[Netflix]‘The Wonder’ Ending, Explained! Anna won’t eat, so why?

‘The Wonder’ Ending, Explained!

The Wonder is a 2022 psychological period drama film directed by Sebastián Lelio and based on Emma Donoghue’s 2016 novel of the same name. The screenplay was written by Donoghue, Lelio, and Alice Birch. Tom Burke, Elaine Cassidy, Kla Lord Cassidy, Niamh Algar, Toby Jones, and Ciarán Hinds are also in the cast. Florence Pugh is in charge of the whole group. The Wonder was first shown to the public at the Telluride Film Festival on September 2, 2022. On November 2, 2022, it was shown in a few theatres, and on November 16, 2022, it was available to stream on Netflix.  For a detailed explanation of everything that happened in ‘The Wonder’ Movie continue reading the recap at tvacute.com.

If you just saw The Wonder now that it’s available to stream on Netflix, you might be wondering about that unexpected conclusion. Sebastián Lelio’s psychological thriller begs you to trust in the storytelling medium’s ability to shape reality. As an illustration, the little girl Pugh’s Nurse Lib Wright met claims to be able to survive without food, but in reality, someone may be making up an amazing tale. Let’s briefly go through The Wonder’s ideas, what proves to be true in the novel, and why the opening and ending are so peculiar.

We hear eerie choral music as we observe the partially completed framework of a vintage two-story house. The camera sweeps across what looks to be a set lot at a movie studio that is crammed with tools and other set pieces. Then voiceover actor Niamh Algar says: “Hello. This is the start. The opening scene of the movie The Wonder. The individuals you’re going to meet, the characters, have a fierce loyalty to their tales. We ask you to believe in this story because without it, we would be nothing.”
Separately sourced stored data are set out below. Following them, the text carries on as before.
(** ** What a returned run of each calculator looks like *)

(** The local variables of [calculate_aggregator_model] that survive in
    its result: [acq] is [monthly_acquisition_cost], [tax] is
    [tax_amount]. *)
Record aggregator_run (p : Params) (m : BusinessMetrics) (acq tax : Q) : Prop := {
  agg_net_revenue :
    net_revenue m = total_turnover m * revenue_share aggregator;
  agg_acquisition :
    (if Qlt_bool 0 (driver_churn_rate p)
     then acq = agg_driver_acquisition_cost p * inject_Z (num_agg_drivers p)
                / (100 / driver_churn_rate p)
     else acq = 0);
  agg_tax :
    tax = pymax 0 ((net_revenue m - (acq + 0 + agg_ops_salary p + fixed_costs p))
                   * tax_rate p / 100);
  agg_total_costs :
    total_costs m = acq + 0 + agg_ops_salary p + fixed_costs p + tax;
  agg_cost_breakdown :
    cost_breakdown m =
      [ ("Driver Salaries"%string, 0);
        ("Driver Acquisition (Monthly)"%string, acq);
        ("Ops Team Salary"%string, agg_ops_salary p);
        ("Fixed Costs"%string, fixed_costs p);
        ("Taxes"%string, tax) ];
  agg_gross_profit :
    gross_profit m = net_revenue m - total_costs m;
  agg_break_even :
    (if Qle_bool (gross_profit m) 0
     then break_even_rides m = Infinity /\ break_even_month m = None
     else ~ avg_ticket_size p * revenue_share aggregator == 0 /\
          break_even_rides m =
            Finite (total_costs m / (avg_ticket_size p * revenue_share aggregator)) /\
          break_even_month m = Some 1%Z);
  agg_projections :
    calculate_monthly_projections (gross_profit m) (total_costs m) (net_revenue m)
      (total_turnover m) (num_agg_drivers p) 0 default_months =
    Ok (monthly_projections m);
  agg_initial_investment : initial_investment m = 0;
  agg_total_3yr_profit : total_3yr_profit m = gross_profit m * 36
}.

(** The same for [calculate_fleet_model]; [estimate] is the value of
    lines 218-221, which the result does not carry. *)
Record fleet_run (p : Params) (m : BusinessMetrics) (acq tax : Q)
    (estimate : option Z) : Prop := {
  fleet_net_revenue :
    net_revenue m = total_turnover m * revenue_share fleet;
  fleet_acquisition :
    (if Qlt_bool 0 (driver_churn_rate p)
     then acq = fleet_driver_acquisition_cost p * inject_Z (num_fleet_drivers p)
                / (100 / driver_churn_rate p)
     else acq = 0);
  fleet_tax :
    tax = pymax 0
            ((net_revenue m -
              (acq + driver_salary p * inject_Z (num_fleet_drivers p) +
               ev_maintenance p * inject_Z (num_fleet_drivers p) +
               ev_fuel_cost p * inject_Z (num_fleet_drivers p)
                 * (utilization_rate p / 100) +
               fixed_costs p))
             * tax_rate p / 100);
  fleet_total_costs :
    total_costs m =
      acq + driver_salary p * inject_Z (num_fleet_drivers p) +
      ev_maintenance p * inject_Z (num_fleet_drivers p) +
      ev_fuel_cost p * inject_Z (num_fleet_drivers p) * (utilization_rate p / 100) +
      fixed_costs p + tax;
  fleet_cost_breakdown :
    cost_breakdown m =
      [ ("Driver Salaries"%string, driver_salary p * inject_Z (num_fleet_drivers p));
        ("Driver Acquisition (Monthly)"%string, acq);
        ("EV Investment (One-time)"%string, initial_investment m);
        ("Maintenance"%string, ev_maintenance p * inject_Z (num_fleet_drivers p));
        ("Fuel/Mileage"%string,
         ev_fuel_cost p * inject_Z (num_fleet_drivers p) * (utilization_rate p / 100));
        ("Fixed Costs"%string, fixed_costs p);
        ("Taxes"%string, tax) ];
  fleet_gross_profit :
    gross_profit m = net_revenue m - total_costs m;
  fleet_initial_investment :
    initial_investment m = ev_cost p * inject_Z (num_fleet_drivers p);
  fleet_estimate :
    break_even_month_estimate (initial_investment m) (gross_profit m) = Ok estimate;
  fleet_break_even_rides :
    (if Qle_bool (gross_profit m) 0
     then break_even_rides m = Infinity
     else ~ avg_ticket_size p * revenue_share fleet == 0 /\
          break_even_rides m =
            Finite (total_costs m / (avg_ticket_size p * revenue_share fleet)));
  fleet_projections :
    calculate_monthly_projections (gross_profit m) (total_costs m) (net_revenue m)
      (total_turnover m) (num_fleet_drivers p) (initial_investment m) default_months =
    Ok (monthly_projections m);
  fleet_break_even_month :
    break_even_month m =
      first_month_from 0 (Projections.cumulative_profit (monthly_projections m));
  fleet_ev_payback_months : ev_payback_months m = break_even_month m;
  fleet_total_3yr_profit :
    py_last (Projections.cumulative_profit (monthly_projections m)) =
    Ok (total_3yr_profit m)
}.
(** * kubevirt-rbac-webhook: the VirtualMachine admission validator

    A shallow embedding of
      - internal/webhook/v1/field_permission_checkers.go
      - internal/webhook/v1/virtualmachine_webhook.go
    and the properties of the update-validation pipeline.

    Conventions of the embedding.
      - Go slices and maps are compared by [equality.Semantic.DeepEqual],
        which identifies a nil slice (map) with an empty one; slices are
        [list]s and maps are [gmap]s, so [nil] and the empty literal coincide.
      - A Go pointer field is an [option]; dereferencing [None] is the
        nil-pointer panic, written [Fault] / [None] below.
      - The KubeVirt and apimachinery type declarations are not part of the
        repository.  The fields the webhook reads or writes are record
        fields here; everything else of a struct is carried in a field
        of the abstract type [Opaque], whose equality stands for
        [equality.Semantic.DeepEqual] on that part. *)

From stdpp Require Import base decidable option list strings gmap.

Set Default Proof Using "Type".

(** ** The effect monad: a trace of observable calls and a Go result *)

(** What a Go call can end in: a value, a returned [error] (its message), or
    a run-time panic (nil-pointer dereference). *)
Inductive res (A : Type) : Type :=
| Val (a : A)
| Exc (e : string)
| Fault.
Arguments Val {A} a.
Arguments Exc {A} e.
Arguments Fault {A}.

(** The calls a validation run makes, in program order. *)
Inductive Event : Type :=
| LogInfo (msg name : string)
| CheckPermissionCall (namespace vmName subresource : string)
| DeepCopyCall
| HasChangedCall (checker : string)
| NeutralizeCall (checker : string)
| NormalizeSystemMetadataCall.

Record M (A : Type) : Type := Run { trace : list Event; result : res A }.
Arguments Run {A} trace result.
Arguments trace {A} m.
Arguments result {A} m.

Definition ret {A} (a : A) : M A := Run [] (Val a).

Definition bind {A B} (f : A -> M B) (m : M A) : M B :=
  match result m with
  | Val a => Run (trace m ++ trace (f a)) (result (f a))
  | Exc e => Run (trace m) (Exc e)
  | Fault => Run (trace m) Fault
  end.

#[global] Instance M_ret : MRet M := @ret.
#[global] Instance M_bind : MBind M := @bind.

Definition emit (ev : Event) : M unit := Run [ev] (Val tt).
Definition raise {A} (e : string) : M A := Run [] (Exc e).
Definition panic {A} : M A := Run [] Fault.

(** A partial Go expression (one that may dereference nil) run in [M]. *)
Definition deref {A} (o : option A) : M A :=
  match o with
  | Some a => ret a
  | None => panic
  end.

#[global] Instance res_eq_dec {A} `{EqDecision A} : EqDecision (res A).
Proof. solve_decision. Defined.
#[global] Instance Event_eq_dec : EqDecision Event.
Proof. solve_decision. Defined.

Section Webhook.

(** The parts of the API types that the webhook never looks into. *)
Context {Opaque : Type} `{!EqDecision Opaque}.

(** ** Data model (kubevirt.io/api/core/v1, metav1) *)

(** [DataVolumeSource] and [PersistentVolumeClaimVolumeSource]: both carry the
    [Hotpluggable] flag read by [isVolumeHotpluggable]. *)
Record DataVolumeSource : Type := {
  DataVolumeSource_Name : string;
  DataVolumeSource_Hotpluggable : bool }.

Record PersistentVolumeClaimVolumeSource : Type := {
  PersistentVolumeClaimVolumeSource_Claim : Opaque;
  PersistentVolumeClaimVolumeSource_Hotpluggable : bool }.

Record Volume : Type := {
  Volume_Name : string;
  Volume_DataVolume : option DataVolumeSource;
  Volume_PersistentVolumeClaim : option PersistentVolumeClaimVolumeSource;
  Volume_other : Opaque }.

Record Disk : Type := {
  Disk_Name : string;
  Disk_CDRom : option Opaque;
  Disk_other : Opaque }.

Record Devices : Type := {
  Devices_Disks : list Disk;
  Devices_Interfaces : list Opaque;
  Devices_Filesystems : list Opaque;
  Devices_GPUs : list Opaque;
  Devices_HostDevices : list Opaque;
  Devices_Watchdog : option Opaque;
  Devices_TPM : option Opaque;
  Devices_Inputs : list Opaque;
  Devices_other : Opaque }.

(** [kubevirtiov1.ResourceRequirements]; the webhook only compares it and
    overwrites it with its zero value. *)
Record ResourceRequirements : Type := {
  ResourceRequirements_Requests : gmap string Opaque;
  ResourceRequirements_Limits : gmap string Opaque;
  ResourceRequirements_OvercommitGuestOverhead : bool }.

(** The Go zero value [kubevirtiov1.ResourceRequirements{}]. *)
Definition ResourceRequirements_zero : ResourceRequirements :=
  {| ResourceRequirements_Requests := ∅;
     ResourceRequirements_Limits := ∅;
     ResourceRequirements_OvercommitGuestOverhead := false |}.

Record DomainSpec : Type := {
  DomainSpec_CPU : option Opaque;
  DomainSpec_Resources : ResourceRequirements;
  DomainSpec_Devices : Devices;
  DomainSpec_other : Opaque }.

Record VirtualMachineInstanceSpec : Type := {
  VirtualMachineInstanceSpec_Domain : DomainSpec;
  VirtualMachineInstanceSpec_Volumes : list Volume;
  VirtualMachineInstanceSpec_Networks : list Opaque;
  VirtualMachineInstanceSpec_other : Opaque }.

Record VirtualMachineInstanceTemplateSpec : Type := {
  Template_ObjectMeta : Opaque;
  Template_Spec : VirtualMachineInstanceSpec }.

Record VirtualMachineSpec : Type := {
  Spec_Running : option bool;
  Spec_RunStrategy : option string;
  Spec_Template : option VirtualMachineInstanceTemplateSpec;
  Spec_other : Opaque }.

(** [metav1.ObjectMeta].  Times are instants counted from Go's zero
    [time.Time], so [metav1.Time{}] is [0]. *)
Record ObjectMeta : Type := {
  ObjectMeta_Name : string;
  ObjectMeta_GenerateName : string;
  ObjectMeta_Namespace : string;
  ObjectMeta_SelfLink : string;
  ObjectMeta_UID : string;
  ObjectMeta_ResourceVersion : string;
  ObjectMeta_Generation : Z;
  ObjectMeta_CreationTimestamp : Z;
  ObjectMeta_DeletionTimestamp : option Z;
  ObjectMeta_DeletionGracePeriodSeconds : option Z;
  ObjectMeta_Labels : gmap string string;
  ObjectMeta_Annotations : gmap string string;
  ObjectMeta_OwnerReferences : list Opaque;
  ObjectMeta_Finalizers : list string;
  ObjectMeta_ManagedFields : list Opaque }.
[Netflix]‘The Wonder’ Story

“The Wonder,” which is set in 1862 Ireland, depicts Nurse Lib Wright (Florence Pugh) as she arrives in a town to check on a child named Anna (Kla Lord Cassidy) who hasn’t eaten in four months but seems to be doing okay. To check how Anna is truly accomplishing this, a council of men—Dr. McBrearty, Sir Otway, Father Thaddeus, John Flynn, and Seán Ryan—put Lib and Sister Michael on eight-hour shifts. It is forbidden for Lib and Michael to discuss their conclusions with one another in order for their evaluation of the scenario to be as unbiased as possible. The start of Lib’s watch is routine as she observes Anna and passively records all she sees. However, Lib is skeptical because of her parents’ close proximity to her and the regular appointments she has with guests who travel great distances to see her and donate to the cause. So, pretending to acquire a correct reading, she stops Anna’s appointments with her parents and other strangers. And that’s precisely when things begin to deteriorate. The way the tale is framed also prepares us to recognize the entrancing power of literature; before long, you’re lost in the creaking, drippy, smoky world of the ship and Nurse Wright’s voyage, a journey the narrator has asked us to believe in.

What beverage does Nurse Wright have each evening?

Nurse Wright’s dependence on what appears to be liquid opioids is another representation of what is real and what isn’t. The night could be a means for Nurse Wright to cope with the trauma she has experienced, including the loss of her infant daughter and the subsequent breakup of her marriage. She could prick her finger to see whether she’s still alive, or she might do it intentionally to injure herself. The practice appears to make Nurse Wright’s grasp on reality even more shaky in the midst of the pressures of her current position.

Anna doesn’t actually need to eat, is it true?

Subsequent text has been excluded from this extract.